Let’s Select 5 random IDs from our class ID (1-79)
-Step one
-Generate 1 set with 5 unique random integers in each
-Each integer should have a value between 1 and 79 (both inclusive; limits +/- 1,000,000,000)
-The total number of integers must be no greater that 10,000
Class ID Selection
-15, 31, 40, 48, and 76
-Random Integer Set Generator
~One requested 1 set with 5 unique random integers, taken from the [1,79] range.

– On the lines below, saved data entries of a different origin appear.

Lemma writeStage_spec accountID mailboxID uidValidity bs w :
  wp (writeStage sha256 derive rejects assign accountID mailboxID uidValidity bs)
    (fun w' r =>
       let rows := raw_row mailboxID uidValidity <$> concat bs in
       same_env w w' /\ grows (batch_row rows) (w_db w) (w_db w') /\
       match r with
       | inl e => faulty w
       | inr _ => storable rows w -> all_present rows w'
       end) w.
Proof.
  revert w. induction bs as [|b bs IH]; intros w; cbn [writeStage].
  { wp_steps. split; [auto with moov|]. split; [auto with moov|]. intros _ nm. set_solver. }
  set (rows := raw_row mailboxID uidValidity <$> concat (b :: bs)).
  set (rows1 := raw_row mailboxID uidValidity <$> b).
  set (rows2 := raw_row mailboxID uidValidity <$> concat bs).
  assert (rows = rows1 ++ rows2) as Hrows by apply fmap_app.
  wp_steps. eapply wp_mono; [apply parseStage_spec|]. intros w1 r1 (Henv1 & Hg1 & Hr1).
  assert (grows (batch_row rows) (w_db w) (w_db w1)) by (by eapply grows_mono).
  destruct r1 as [e|ps]; [done|]. subst ps. wp_steps.
  eapply wp_mono; [apply commitBatch_spec|]. intros w2 r2 (Henv2 & Hg2 & Hr2).
  assert (rows_of mailboxID uidValidity (parsed <$> b) = rows1) as Heq
    by (unfold rows_of, rows1; by rewrite <- list_fmap_compose).
  rewrite Heq in *.
  assert (same_env w w2) by (by eapply same_env_trans).
  assert (grows (batch_row rows) (w_db w) (w_db w2)).
  { eapply grows_trans; [done|]. eapply grows_mono; [done|]. intros k st.
    apply batch_row_sub. rewrite Hrows. set_solver. }
  destruct r2 as [e|[n nf]]; [split; [done|]; split; [done|]; by apply Henv1|].
  wp_steps. eapply wp_mono; [apply IH|]. intros w3 r3 (Henv3 & Hg3 & Hr3). fold rows2 in Hg3, Hr3.
  assert (same_env w w3) by (by eapply same_env_trans).
  assert (grows (batch_row rows) (w_db w) (w_db w3)).
  { eapply grows_trans; [done|]. eapply grows_mono; [done|]. intros k st.
    apply batch_row_sub. rewrite Hrows. set_solver. }
  destruct r3 as [e|st]; wp_steps; (split; [done|]); (split; [done|]); [by apply Henv1, Henv2|].
  intros Hst nm. rewrite Hrows, elem_of_app. intros [Hin|Hin].
  - eapply all_present_grows; [apply Hr2|exact Hg3|exact Hin].
    eapply storable_weaken; [done| |done]. rewrite Hrows. set_solver.
  - apply Hr3; [|done]. eapply storable_weaken; [done| |done]. rewrite Hrows. set_solver.
Qed.

Lemma concat_chunks fuel l :
  (length l <= fuel)%nat -> concat (chunks BatchSize fuel l) = l.
Proof.
  revert l. induction fuel as [|fuel IH]; intros [|x l] Hlen; simpl in *; try done; [lia|].
  f_equal. rewrite IH; [apply take_drop|]. rewrite length_drop. lia.
Qed.

(** The row the pipeline makes for a message of the server. *)
Definition srv_row (mailboxID uidValidity u : Z) (m : SrvMsg) : NewMessage :=
  raw_row mailboxID uidValidity
    {| raw_uid := u; raw_modSeq := sm_ModSeq m; raw_flags := storeFlags (sm_Flags m);
       raw_keywords := sm_Keywords m; raw_bytes := sm_Body m |}.

(** Every message of the mailbox can be stored. *)
Definition mailbox_storable (mailboxID uidValidity : Z) (name : string) (w : World S) : Prop :=
  storable ((fun um => srv_row mailboxID uidValidity um.1 um.2) <$>
            map_to_list (srv_view (w_srv w) name)) w.

(** A row the pipeline creates for one of [uids]. *)
Definition fetch_row (mailboxID uidValidity : Z) (view : gmap Z SrvMsg) (uids : list Z)
    (k : state_key) (st : MessageState) : Prop :=
  exists u m, u ∈ uids /\ k = (mailboxID, uidValidity, u) /\ view !! u = Some m /\
    row_mirrors m st.

(** Every one of [uids] the server holds has a row. *)
Definition covered (mailboxID uidValidity : Z) (view : gmap Z SrvMsg) (uids : list Z) (d : DB)
    : Prop :=
  forall u, u ∈ uids -> is_Some (view !! u) ->
    is_Some (message_state d !! (mailboxID, uidValidity, u)).

Lemma covered_grows R mailboxID uidValidity view uids d d' :
  covered mailboxID uidValidity view uids d -> grows R d d' ->
  covered mailboxID uidValidity view uids d'.
Proof. intros Hc [] u Hu Hv. destruct (Hc u Hu Hv) as [st Hst]. eauto. Qed.

Lemma srv_row_mirrors mailboxID uidValidity u m t id :
  row_mirrors m (row_of t (srv_row mailboxID uidValidity u m) id).
Proof. by repeat split. Qed.

(** What a fetch of distinct UIDs hands to the writer. *)
Lemma fetched_rows s name mailboxID uidValidity uids nm :
  NoDup uids ->
  nm ∈ raw_row mailboxID uidValidity <$> sched (omap raw_of (srv_fetch s name uids)) <->
  exists u m, u ∈ uids /\ srv_view s name !! u = Some m /\ nm = srv_row mailboxID uidValidity u m.
Proof.
  intros Hnd. rewrite sched_perm, list_elem_of_fmap. setoid_rewrite list_elem_of_omap. split.
  - intros (r & -> & f & Hf & Hr). apply view_fetch in Hf as (m & Hu & Hm & Heq); [|done].
    exists (f_UID f), m. split; [done|]. split; [done|].
    rewrite Heq in Hr. unfold raw_of in Hr. simpl in Hr. injection Hr as <-. done.
  - intros (u & m & Hu & Hm & ->). eexists. split; [reflexivity|].
    exists (fetched_of u m). split; [|reflexivity]. apply view_fetch; [done|]. simpl. eauto.
Qed.

Lemma filterStored_spec mailboxID uidValidity uids w :
  wp (filterStored mailboxID uidValidity uids)
    (fun w' r => same_env w w' /\ w_db w' = w_db w /\
       match r with
       | inl e => faulty w
       | inr (wanted, n) =>
           (NoDup uids -> NoDup wanted) /\
           forall u, u ∈ wanted <-> u ∈ uids /\
             message_state (w_db w) !! (mailboxID, uidValidity, u) = None
       end) w.
Proof.
  unfold filterStored, ExistingUIDs. case_decide as Hnil.
  { wp_steps. subst uids. rewrite decide_True by done. wp_steps. split; [auto with moov|].
    split; [done|]. split; [done|]. set_solver. }
  wp_steps. apply wp_io; [intros; by split; [auto with moov|]|]. wp_steps.
  set (ex := existing_uids _ _ _ _).
  assert (forall u, u ∈ ex <-> u ∈ uids /\
    is_Some (message_state (w_db w) !! (mailboxID, uidValidity, u))) as Hex.
  { intros u. unfold ex, existing_uids. simpl. rewrite elem_of_list_to_set, list_elem_of_filter.
    tauto. }
  case_decide as Hemp; wp_steps; (split; [auto with moov|]); (split; [done|]).
  - split; [done|]. intros u. rewrite eq_None_not_Some. split; [|tauto].
    intros Hu. split; [done|]. intros Hs. assert (u ∈ ex) as Hin by (by apply Hex).
    rewrite Hemp in Hin. set_solver.
  - split; [intros; by apply NoDup_filter|]. intros u.
    rewrite list_elem_of_filter, Hex, eq_None_not_Some. tauto.
Qed.

(** A pipeline run, whatever goes wrong: it only adds rows, each for a
    requested message the server holds and saying what the server says of it;
    it fails only because something failed; and after a success every
    requested message the server holds is stored. *)
Lemma fetchAndStore_spec accountID mailboxID name uidValidity uids w :
  NoDup uids ->
  wp (fetchAndStore BatchSize sha256 derive rejects sched assign
        accountID mailboxID name uidValidity uids)
    (fun w' r =>
       let view := srv_view (w_srv w) name in
       same_env w w' /\
       grows (fetch_row mailboxID uidValidity view uids) (w_db w) (w_db w') /\
       match r with
       | inl e => faulty w
       | inr _ => mailbox_storable mailboxID uidValidity name w ->
                  covered mailboxID uidValidity view uids (w_db w')
       end) w.
Proof.
  intros Hnd. unfold fetchAndStore. case_decide as Hnil.
  { wp_steps. split; [auto with moov|]. split; [auto with moov|]. subst. intros _ u. set_solver. }
  wp_steps. eapply wp_mono; [apply filterStored_spec|]. intros w1 r1 (Henv1 & Hdb1 & Hr1).
  destruct r1 as [e|[wanted n]].
  { split; [done|]. rewrite Hdb1. by split; [auto with moov|]. }
  destruct Hr1 as [Hnd1 Hwanted]. specialize (Hnd1 Hnd). case_decide as Hw.
  { wp_steps. split; [done|]. rewrite Hdb1. split; [auto with moov|]. intros _ u Hu _.
    apply not_eq_None_Some. intros Hnone. apply (not_elem_of_nil u). rewrite <- Hw.
    by apply Hwanted. }
  unfold fetchStage. wp_steps. apply wp_io.
  { intros e Hf _. split; [eapply same_env_trans; [done|auto with moov]|].
    simpl. rewrite Hdb1. split; [auto with moov|]. by apply Henv1. }
  wp_steps. eapply wp_mono; [apply writeStage_spec|]. cbv zeta. intros w2 r2.
  rewrite concat_chunks by done. simpl w_srv. rewrite (proj1 Henv1).
  set (rows := raw_row mailboxID uidValidity <$> _).
  pose proof (fun nm => fetched_rows (w_srv w) name mailboxID uidValidity wanted nm Hnd1) as Hrows.
  change (_ <$> sched _) with rows in Hrows. intros (Henv2 & Hg2 & Hr2).
  assert (same_env w w2).
  { eapply same_env_trans; [done|]. eapply same_env_trans; [apply same_env_drop|done]. }
  assert (grows (fetch_row mailboxID uidValidity (srv_view (w_srv w) name) uids) (w_db w) (w_db w2)).
  { rewrite <- Hdb1. eapply grows_mono; [exact Hg2|]. intros k st (nm & t & id & Hin & -> & ->).
    apply Hrows in Hin as (u & m & Hu & Hm & ->). exists u, m. split; [by apply Hwanted|].
    split; [done|]. split; [done|]. apply srv_row_mirrors. }
  destruct r2 as [e|st]; wp_steps; (split; [done|]); (split; [done|]).
  { by apply Henv1, faulty_drop. }
  intros Hst u Hu [m Hm].
  destruct (message_state (w_db w) !! (mailboxID, uidValidity, u)) as [st'|] eqn:E.
  { exists st'. eapply grows_old; [|exact E]. done. }
  eapply (Hr2 _ (srv_row mailboxID uidValidity u m)), Hrows.
  exists u, m. split; [by apply Hwanted|done].
  Unshelve. eapply storable_weaken; [exact Hst| |].
  - intros nm (u' & m' & _ & Hm' & ->)%Hrows. apply list_elem_of_fmap.
    exists (u', m'). split; [done|]. by apply elem_of_map_to_list.
  - eapply same_env_trans; [exact Henv1|apply same_env_drop].
Qed.
End specs.

(** C24: What a pipeline run does, whatever fails and in whatever order the parse
    pool delivers. It only adds rows: each is for a requested UID the server
    holds, under the given folder and UIDVALIDITY, with the server's flags,
    sanitized keywords and MODSEQ, and not deleted; the mailboxes and the
    checkpoints are untouched. It fails only because something failed. When it
    returns, every requested message the server holds has its row, provided every
    message of the mailbox can be stored: PostgreSQL accepts its row, or accepts it
    stripped of its content and no statement fails for another reason: one poisonous
    message never costs the others theirs. Without that proviso a run may return with
    a message missing ([degraded_insert_loses_message]). *)
Theorem pipeline_stores_requested {S} `{ImapServer S} `{!ImapLaws S} (BatchSize : nat)
    (sha256 : string -> string) (derive : string -> Message) (rejects : NewMessage -> bool)
    (sched : list rawMessage -> list rawMessage)
    (assign : DB -> Z -> list Z -> option (list (Z * Z)))
    (a id v : Z) (name : string) (uids : list Z) (w : World S) :
  (forall l, sched l ≡ₚ l) -> NoDup uids ->
  wp (fetchAndStore BatchSize sha256 derive rejects sched assign a id name v uids)
    (fun w' r =>
       let view := srv_view (w_srv w) name in
       same_env w w' /\ grows (fetch_row id v view uids) (w_db w) (w_db w') /\
       match r with
       | inl e => faulty w
       | inr _ => mailbox_storable sha256 derive rejects id v name w ->
                  covered id v view uids (w_db w')
       end) w.
Proof. intros Hperm Hnd. by apply fetchAndStore_spec. Qed.

(** *** A folder with one message PostgreSQL refuses unless it is stripped *)

Definition plain_mail (text : string) : Message :=
  {| RawSHA256 := ""; MessageID := ""; InReplyTo := ""; ReferencesIDs := []; Subject := "";
     FromAddr := ""; ToAddrs := ""; CcAddrs := ""; Addresses := ""; MIMEStructure := "";
     Preview := ""; BodyText := text; MParseStatus := ParseOK; Defects := "" |}.

Definition poison_msg (body : string) : SrvMsg :=
  {| sm_ModSeq := 1; sm_Flags := []; sm_Keywords := []; sm_InternalDate := 100; sm_Body := body |}.

Definition poison_server : MemServer :=
  {["INBOX" := {| mem_UIDValidity := 7; mem_UIDNext := 3; mem_HighestModSeq := 1;
                  mem_Role := RoleInbox;
                  mem_msgs := {[1 := poison_msg "good"; 2 := poison_msg "bad"]};
                  mem_expunged := [] |} ↾ I]}.

Definition poison_world (fs : list (option fault)) : World MemServer :=
  {| w_db := {| mailboxes := ∅; messages := ∅; message_state := ∅; thread_ids := ∅; blobs := ∅;
                blob_refs := ∅; sync_log := ∅; next_message_id := 1 |};
     w_srv := poison_server; w_now := 1000; w_faults := fs |}.

Definition poison_rejects (nm : NewMessage) : bool :=
  bool_decide (BodyText (nm_Message nm) = "bad").

Definition poison_run : M (World MemServer) err phaseStats :=
  fetchAndStore 10 (fun s => s) plain_mail poison_rejects (fun l => l) (fun _ _ _ => None)
    1 1 "INBOX" 7 [1; 2].

Lemma pipeline_stores_requested_witness :
  covered 1 7 (srv_view poison_server "INBOX") [1; 2] (w_db (poison_run (poison_world [])).1).
Proof.
  pose proof (pipeline_stores_requested 10 (fun s => s) plain_mail poison_rejects (fun l => l)
    (fun _ _ _ => None) 1 1 7 "INBOX" [1; 2] (poison_world []) (fun l => reflexivity l)
    ltac:(repeat constructor; set_solver)) as Hp.
  assert (match (poison_run (poison_world [])).2 with inr _ => true | inl _ => false end = true)
    as Hok by (vm_compute; reflexivity).
  unfold wp in Hp. fold poison_run in Hp. destruct (poison_run (poison_world [])) as [w' [e|st]];
    [done|]. simpl in Hp |- *. apply Hp. right. split.
  - intros [f Hf]. by apply not_elem_of_nil in Hf.
  - intros nm (um & -> & _)%list_elem_of_fmap. reflexivity.
Defined.
(* ===== verification/Initial.v ===== *)
(** The initial sync (src/internal/sync/phases.go and Run of initial.go): the
    recent window of the inbox, then every mailbox walked from its newest UID
    down to 1 in windows, each window's watermark saved after its data.

    A canceled context is a fault of the schedule, taken where the code looks at
    ctx. The walks recurse on fuel; [Z.to_nat high] is enough, since every
    iteration moves [high] down, and running out would be the error [ErrIO]
    without a fault, which the theorems rule out. *)

From S2P Require Import Prelude Convert Utf8 Store Imap Checkpoint Discover Pipeline.
#[local] Open Scope Z_scope.

(** [highestUID]. *)
Definition highestUID (sel : SelectResult) : Z :=
  if 1 <? sel_UIDNext sel then sel_UIDNext sel - 1 else sel_NumMessages sel.

(** [uidRange]: the inclusive range, ascending. *)
Definition uidRange (low high : Z) : list Z :=
  if high <? low then [] else seqZ low (high - low + 1).

(** The low end of the window that ends at [high]. *)
Definition window_low (FetchWindow high : Z) : Z :=
  if windowSize FetchWindow <? high then high - windowSize FetchWindow + 1 else 1.

Definition with_low (cp : mailboxCheckpoint) (low : Z) : mailboxCheckpoint :=
  {| mc_Version := mc_Version cp; mc_UIDValidity := mc_UIDValidity cp; mc_UIDLow := low;
     mc_RecentDone := mc_RecentDone cp; mc_Complete := mc_Complete cp |}.
Definition with_complete (cp : mailboxCheckpoint) : mailboxCheckpoint :=
  {| mc_Version := mc_Version cp; mc_UIDValidity := mc_UIDValidity cp; mc_UIDLow := 1;
     mc_RecentDone := mc_RecentDone cp; mc_Complete := true |}.
Definition with_recent (cp : mailboxCheckpoint) (uids : list Z) : mailboxCheckpoint :=
  {| mc_Version := mc_Version cp; mc_UIDValidity := mc_UIDValidity cp;
     mc_UIDLow := match uids with [] => mc_UIDLow cp | u :: _ => u end;
     mc_RecentDone := true; mc_Complete := mc_Complete cp |}.

(** The UIDVALIDITY the row remembers, 0 for none. *)
Definition known_validity (row : Mailbox) : Z :=
  match mb_UIDValidity row with
  | Some v => if 0 <? v then uidValidityFromDB v else 0
  | None => 0
  end.

Record Result := mkResult {
  res_Mailboxes : Z;
  res_Recent : phaseStats;
  res_Backfill : phaseStats;
  res_Complete : bool
}.

Section initial.
Context {S : Type} `{ImapServer S}.
Context (BatchSize : nat) (FetchWindow RecentWindow : Z).
Context (sha256 : string -> string) (derive : string -> Message).
Context (rejects : NewMessage -> bool).
Context (sched : list rawMessage -> list rawMessage).
Context (assign : DB -> Z -> list Z -> option (list (Z * Z))).
Abbreviation MM := (M (World S) err).
Abbreviation fetch_and_store := (fetchAndStore BatchSize sha256 derive rejects sched assign).

Definition SelectQResync (name : string) (uidValidity modSeq : Z) : MM SelectResult :=
  io ;; w ← get;
  match srv_select (w_srv w) name uidValidity modSeq with
  | Some sel => mret sel
  | None => throw ErrIO
  end.

(** What [selectMailbox] does when UIDVALIDITY changed. *)
Definition restartMailbox (accountID : Z) (mb : syncMailbox) (v : Z) : MM syncMailbox :=
  InvalidateMailbox (mb_ID (sb_row mb)) ;;
  saveMailboxCheckpoint accountID (mb_ID (sb_row mb)) (freshCheckpoint v) ;;
  fresh ← GetMailbox (mb_ID (sb_row mb));
  mret {| sb_row := fresh; sb_info := sb_info mb |}.

(** [selectMailbox]; the caller's box is updated through its pointer. *)
Definition selectMailbox (accountID : Z) (mb : syncMailbox) : MM (SelectResult * syncMailbox) :=
  let known := known_validity (sb_row mb) in
  sel ← SelectQResync (mi_Name (sb_info mb)) known 0;
  mb ← (if negb (known =? 0) && negb (sel_UIDValidity sel =? known)
        then restartMailbox accountID mb (sel_UIDValidity sel) else mret mb);
  SetMailboxSyncState (mb_ID (sb_row mb)) (uidValidityToDB (sel_UIDValidity sel))
    (uidNextToDB (sel_UIDNext sel)) (modSeqToDB (sel_HighestModSeq sel)) ;;
  mret (sel, mb).

Definition markComplete (accountID : Z) (mb : syncMailbox) (cp : mailboxCheckpoint) : MM unit :=
  saveMailboxCheckpoint accountID (mb_ID (sb_row mb)) (with_complete cp) ;;
  SetBackfillProgress (mb_ID (sb_row mb)) BackfillComplete (Some 1).

(** *** Phase A *)

(** Which probed messages are in the window, and whether an older one was
    seen. *)
Definition in_window (cutoff : Time) (f : Fetched) : bool :=
  if IsZero (f_InternalDate f) then true else negb (Before (f_InternalDate f) cutoff).

Definition probeWindow (name : string) (low high : Z) (cutoff : Time) : MM (list Z * bool) :=
  let uids := uidRange low high in
  if decide (uids = []) then mret ([], false)
  else
    io ;; w ← get;
    let fs := srv_fetch (w_srv w) name uids in
    mret (f_UID <$> filter (fun f => in_window cutoff f = true) fs,
          existsb (fun f => negb (in_window cutoff f)) fs).

Fixpoint recent_loop (fuel : nat) (name : string) (cutoff : Time) (high : Z) (found : list Z)
    : MM (list Z) :=
  if high <? 1 then mret found
  else
    match fuel with
    | O => throw ErrIO
    | Datatypes.S fuel =>
        let low := window_low FetchWindow high in
        r ← probeWindow name low high cutoff;
        let '(band, reachedCutoff) := r in
        let found := band ++ found in
        if reachedCutoff || (low =? 1) then mret found
        else recent_loop fuel name cutoff (low - 1) found
    end.

Definition recentUIDs (name : string) (sel : SelectResult) (cutoff : Time) : MM (list Z) :=
  let top := highestUID sel in
  if top =? 0 then mret [] else recent_loop (Z.to_nat top) name cutoff top [].

(** Phase A of a mailbox that is selected and not empty. *)
Definition recent_fetch (accountID : Z) (mb : syncMailbox) (sel : SelectResult) (cutoff : Time)
    : MM phaseStats :=
  let name := mi_Name (sb_info mb) in
  let id := mb_ID (sb_row mb) in
  cp ← loadMailboxCheckpoint accountID id (sel_UIDValidity sel);
  if mc_RecentDone cp then mret stats_zero
  else
    uids ← recentUIDs name sel cutoff;
    st ← fetch_and_store accountID id name (sel_UIDValidity sel) uids;
    let cp := with_recent cp uids in
    saveMailboxCheckpoint accountID id cp ;;
    SetBackfillProgress id BackfillRecentDone (Some (mc_UIDLow cp)) ;;
    mret st.

Definition recent_inbox (accountID : Z) (mb : syncMailbox) : MM (syncMailbox * phaseStats) :=
  t ← now;
  let cutoff := t - RecentWindow in
  r ← selectMailbox accountID mb;
  let '(sel, mb) := r in
  if sel_NumMessages sel =? 0 then mret (mb, stats_zero)
  else st ← recent_fetch accountID mb sel cutoff; mret (mb, st).

(** The first inbox of the list is synced in place. *)
Fixpoint runRecent_boxes (accountID : Z) (boxes : list syncMailbox)
    : MM (list syncMailbox * phaseStats) :=
  match boxes with
  | [] => mret ([], stats_zero)
  | mb :: boxes =>
      if isInbox mb then
        r ← recent_inbox accountID mb;
        let '(mb, st) := r in mret (mb :: boxes, st)
      else
        r ← runRecent_boxes accountID boxes;
        let '(boxes, st) := r in mret (mb :: boxes, st)
  end.
Definition runRecent (accountID : Z) (boxes : list syncMailbox)
    : MM (list syncMailbox * phaseStats) :=
  r ← runRecent_boxes accountID boxes;
  saveAccountPhase accountID PhaseRecent ;;
  mret r.

(** *** Phase B *)

(** The window loop of [backfillMailbox]. *)
Fixpoint backfill_loop (fuel : nat) (accountID : Z) (mb : syncMailbox) (v : Z)
    (cp : mailboxCheckpoint) (high : Z) (st : phaseStats) : MM (mailboxCheckpoint * phaseStats) :=
  if high <? 1 then mret (cp, st)
  else
    match fuel with
    | O => throw ErrIO
    | Datatypes.S fuel =>
        io ;;
        let low := window_low FetchWindow high in
        let id := mb_ID (sb_row mb) in
        st' ← fetch_and_store accountID id (mi_Name (sb_info mb)) v (uidRange low high);
        let cp := with_low cp low in
        saveMailboxCheckpoint accountID id cp ;;
        SetBackfillProgress id BackfillInProgress (Some low) ;;
        if low =? 1 then mret (cp, stats_add st st')
        else backfill_loop fuel accountID mb v cp (low - 1) (stats_add st st')
    end.

(** Where the walk starts: under the watermark, or at the top. *)
Definition resume_high (sel : SelectResult) (cp : mailboxCheckpoint) : Z :=
  let high := highestUID sel in
  if (0 <? mc_UIDLow cp) && (mc_UIDLow cp - 1 <? high) then mc_UIDLow cp - 1 else high.

Definition backfill_selected (accountID : Z) (mb : syncMailbox) (sel : SelectResult)
    : MM phaseStats :=
  let id := mb_ID (sb_row mb) in
  cp ← loadMailboxCheckpoint accountID id (sel_UIDValidity sel);
  if mc_Complete cp then mret stats_zero
  else if sel_NumMessages sel =? 0 then markComplete accountID mb cp ;; mret stats_zero
  else
    let high := resume_high sel cp in
    SetBackfillProgress id BackfillInProgress None ;;
    r ← backfill_loop (Z.to_nat high) accountID mb (sel_UIDValidity sel) cp high stats_zero;
    markComplete accountID mb r.1 ;;
    mret r.2.

Definition backfillMailbox (accountID : Z) (mb : syncMailbox) : MM phaseStats :=
  r ← selectMailbox accountID mb;
  let '(sel, mb) := r in backfill_selected accountID mb sel.

Fixpoint backfill_boxes (accountID : Z) (boxes : list syncMailbox) (st : phaseStats)
    : MM phaseStats :=
  match boxes with
  | [] => mret st
  | mb :: boxes =>
      st' ← backfillMailbox accountID mb;
      backfill_boxes accountID boxes (stats_add st st')
  end.
Definition runBackfill (accountID : Z) (boxes : list syncMailbox) : MM phaseStats :=
  saveAccountPhase accountID PhaseBackfill ;;
  backfill_boxes accountID boxes stats_zero.

(** [recordFailure]: the error is recorded if it can be, and returned. *)
Definition recordFailure {A} (accountID : Z) (phase : Phase) (e : err) : MM A :=
  _ ← try (RecordSyncError accountID AccountScope (phase_string phase));
  throw e.
Definition or_record {A} (accountID : Z) (phase : Phase) (m : MM A) : MM A :=
  r ← try m;
  match r with
  | inr a => mret a
  | inl e => recordFailure accountID phase e
  end.

(** [Run]. *)
Definition Run (accountID : Z) : MM Result :=
  boxes ← or_record accountID PhaseDiscover (discover accountID);
  r ← or_record accountID PhaseRecent (runRecent accountID boxes);
  let '(boxes, recent) := r in
  back ← or_record accountID PhaseBackfill (runBackfill accountID boxes);
  saveAccountPhase accountID PhaseComplete ;;
  mret {| res_Mailboxes := Z.of_nat (length boxes); res_Recent := recent;
          res_Backfill := back; res_Complete := true |}.
End initial.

The integers were sorted in ascending order
*Here is the set
**Set 1: 15, 31, 40, 48, 76
Sampling
-Sampling Fraction = (n)/N
~n is the sample size
~N is the size of the population
-Sampling with replacement
~Tossing selected members back into the mix after they’ve been selected
~Any given unit can appear more than once in the sample
-Sampling without replacement
~Selected units are removed from possible future reselection
Other Types of Probability Samples
-(More Advanced Methods)
-Stratified random sample
~Random sample strata (subset) with the population
~Ex:
*The population can be divided into 5-year age groups (0-4, 5-9,…) with simple random samples of varying sizes drawn from each age-strata
-Cluster sample
~Randomly sample clusters comprising varying numbers of observations
~Ex:
*Households (cluster) are selected at random, and ALL individuals are studied within the clusters
Cautions when Sampling
-Undercoverage
~Groups in the source population are left out or underrepresented in the population list used to select the sample
-Volunteer bias
~Occurs when self-selected participants are atypical of the source population
-Nonresponse bias
~Occurs when a large percentage of selected individuals refuse to participate or cannot be contacted
2.2 Comparative Studies
-Comparative designs study the relationship between an explanatory variable and a response variable
-Explanatory variable
~Synonyms
*Independent variable, factor, predictor, exposure
~Treatment or exposure that explains or predicts changes in the response variable
-Response variable
~Synonyms
*dependent variable, outcome
~Outcome or response being investigated